*What you have to do:* Copy out all lines of the material below in which "else" occurs.

*** Study material ***

(** ** Regular expressions

    A backtracking matcher for the fragment [ERROR_TYPES_RE] is written in:
    literals, character sets, concatenation, ordered alternation, the greedy
    optional, the greedy [.*], capture groups and the two anchors. *)

Module Regex.

Inductive regex :=
| Eps
| Chr (c : ascii)
| Cls (cs : list ascii)
| Cat (r s : regex)
| Alt (r s : regex)
| Opt (r : regex)
| DotStar
| Grp (n : nat) (r : regex)
| Bol
| Eol.

Fixpoint Lit (s : string) : regex :=
  match s with
  | EmptyString => Eps
  | String c s' => Cat (Chr c) (Lit s')
  end.

(** Where the matcher stands: how many code units are behind it and which
    are ahead. *)
Record cursor := Cursor { pos : nat; rest : list ascii }.

Definition Captures := list (nat * string).

(** [.] matches anything but a line terminator.  Of the four line
    terminators, the line feed and the carriage return are the ones below
    256; U+2028 and U+2029, at which [.] stops as well, do not occur in the
    strings modelled here. *)
Definition isLineTerminator (c : ascii) : bool :=
  (c =? "010")%char || (c =? "013")%char.

Section Matcher.
Variable R : Type.

(** Greedy [.*]: take as many as possible, give back one at a time. *)
Fixpoint dotStar (p : nat) (s : list ascii) (k : cursor -> option R) : option R :=
  match s with
  | c :: s' =>
      if isLineTerminator c then k (Cursor p s)
      else match dotStar (S p) s' k with
           | Some r => Some r
           | None => k (Cursor p s)
           end
  | [] => k (Cursor p [])
  end.

Fixpoint run (r : regex) (cur : cursor) (caps : Captures)
         (k : cursor -> Captures -> option R) : option R :=
  match r with
  | Eps => k cur caps
  | Chr c =>
      match rest cur with
      | c' :: s' => if (c =? c')%char then k (Cursor (S (pos cur)) s') caps else None
      | [] => None
      end
  | Cls cs =>
      match rest cur with
      | c' :: s' =>
          if existsb (fun c => (c =? c')%char) cs
          then k (Cursor (S (pos cur)) s') caps else None
      | [] => None
      end
  | Cat a b => run a cur caps (fun cur' caps' => run b cur' caps' k)
  | Alt a b =>
      match run a cur caps k with
      | Some x => Some x
      | None => run b cur caps k
      end
  | Opt a =>
      match run a cur caps k with
      | Some x => Some x
      | None => k cur caps
      end
  | DotStar => dotStar (pos cur) (rest cur) (fun cur' => k cur' caps)
  | Grp n a =>
      run a cur caps
          (fun cur' caps' =>
             let text := string_of_list_ascii
                           (firstn (pos cur' - pos cur) (rest cur)) in
             k cur' ((n, text) :: caps'))
  | Bol => if Nat.eqb (pos cur) 0 then k cur caps else None
  | Eol => match rest cur with [] => k cur caps | _ => None end
  end.
End Matcher.

(** A match attempt at every start position, leftmost first. *)
Fixpoint search (r : regex) (p : nat) (s : list ascii) : option Captures :=
  match run r (Cursor p s) [] (fun _ caps => Some caps) with
  | Some caps => Some caps
  | None =>
      match s with
      | [] => None
      | _ :: s' => search r (S p) s'
      end
  end.

Fixpoint group (n : nat) (caps : Captures) : Value :=
  match caps with
  | [] => VUndefined
  | (m, text) :: caps' => if Nat.eqb n m then VStr text else group n caps'
  end.

(** [s.match(r)] for a regular expression without the global flag: the
    capture groups, or nothing. *)
Definition String_match (s : string) (r : regex) : option Captures :=
  search r 0 (list_ascii_of_string s).

End Regex.

(** ** The data model: traces and events *)

Record Frame := {
  fr_args : list Value;
  fr_column : Value;
  fr_func : string;
  fr_line : Value;
  fr_url : Value
}.

(** [TraceKitStackTrace].  [st_message] is typed as a string in the source
    but may hold anything at run time; [st_name] and [st_original] are
    [undefined] when absent. *)
Record StackTrace := {
  st_mechanism : string;
  st_message : Value;
  st_mode : string;
  st_name : Value;
  st_stack : list Frame;
  st_original : Value
}.

Definition set_mechanism (st : StackTrace) (m : string) : StackTrace :=
  {| st_mechanism := m; st_message := st_message st; st_mode := st_mode st;
     st_name := st_name st; st_stack := st_stack st; st_original := st_original st |}.

Definition set_message (st : StackTrace) (m : Value) : StackTrace :=
  {| st_mechanism := st_mechanism st; st_message := m; st_mode := st_mode st;
     st_name := st_name st; st_stack := st_stack st; st_original := st_original st |}.

Inductive Severity :=
| Severity_Fatal
| Severity_Error
| Severity_Warning
| Severity_Log
| Severity_Info
| Severity_Debug
| Severity_Critical.

Record Mechanism := {
  mech_data : list (string * Value);
  mech_handled : bool;
  mech_type : string
}.

(** An exception entry; [undefined] stands for a type or value that is not
    set. *)
Record ExceptionValue := {
  ex_type : Value;
  ex_value : Value;
  ex_stacktrace : option (list Frame);
  ex_mechanism : option Mechanism
}.

(** [ev_values] is [event.exception.values]; the empty list also stands for
    an event that has no [exception] yet. *)
Record Event := {
  ev_level : option Severity;
  ev_values : list ExceptionValue;
  ev_extra : list (string * Value)
}.

(** ** Function objects and the state the integration works on *)

Inductive Callable :=
| HostFunction (id : nat)
| OnErrorWrapper
| OnUnhandledRejectionWrapper.

(** A handler slot holds a function or [null]. *)
Definition HandlerSlot := option Callable.

Record GlobalHandlersIntegrations := {
  opt_onerror : bool;
  opt_onunhandledrejection : bool
}.

Record GlobalHandlers := {
  _options : GlobalHandlersIntegrations;
  _oldOnErrorHandler : HandlerSlot;
  _oldOnUnhandledRejectionHandler : HandlerSlot;
  _onErrorHandlerInstalled : bool;
  _onUnhandledRejectionHandlerInstalled : bool
}.

(** The global object, with the [stackTraceLimit] of its [Error]
    constructor ([None]: not set). *)
Record Window := {
  onerror : HandlerSlot;
  onunhandledrejection : HandlerSlot;
  Error_stackTraceLimit : option Z
}.

Record State := {
  instance : GlobalHandlers;
  _global : Window
}.

(** What a hook invocation reads from its surroundings: whether the current
    hub still has this integration, the [maxValueLength] option of the hub's
    client (if there is a client, and if the option is set), the answer of
    [shouldIgnoreOnError], and [getLocationHref]. *)
Record Env := {
  hasIntegration : bool;
  client_maxValueLength : option (option Z);
  shouldIgnoreOnError : bool;
  getLocationHref : string
}.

*** End of Study material ***

*Exercise response:*
      else match dotStar (S p) s' k with
      | c' :: s' => if (c =? c')%char then k (Cursor (S (pos cur)) s') caps else None
          then k (Cursor (S (pos cur)) s') caps else None
  | Bol => if Nat.eqb (pos cur) 0 then k cur caps else None
  | (m, text) :: caps' => if Nat.eqb n m then VStr text else group n caps'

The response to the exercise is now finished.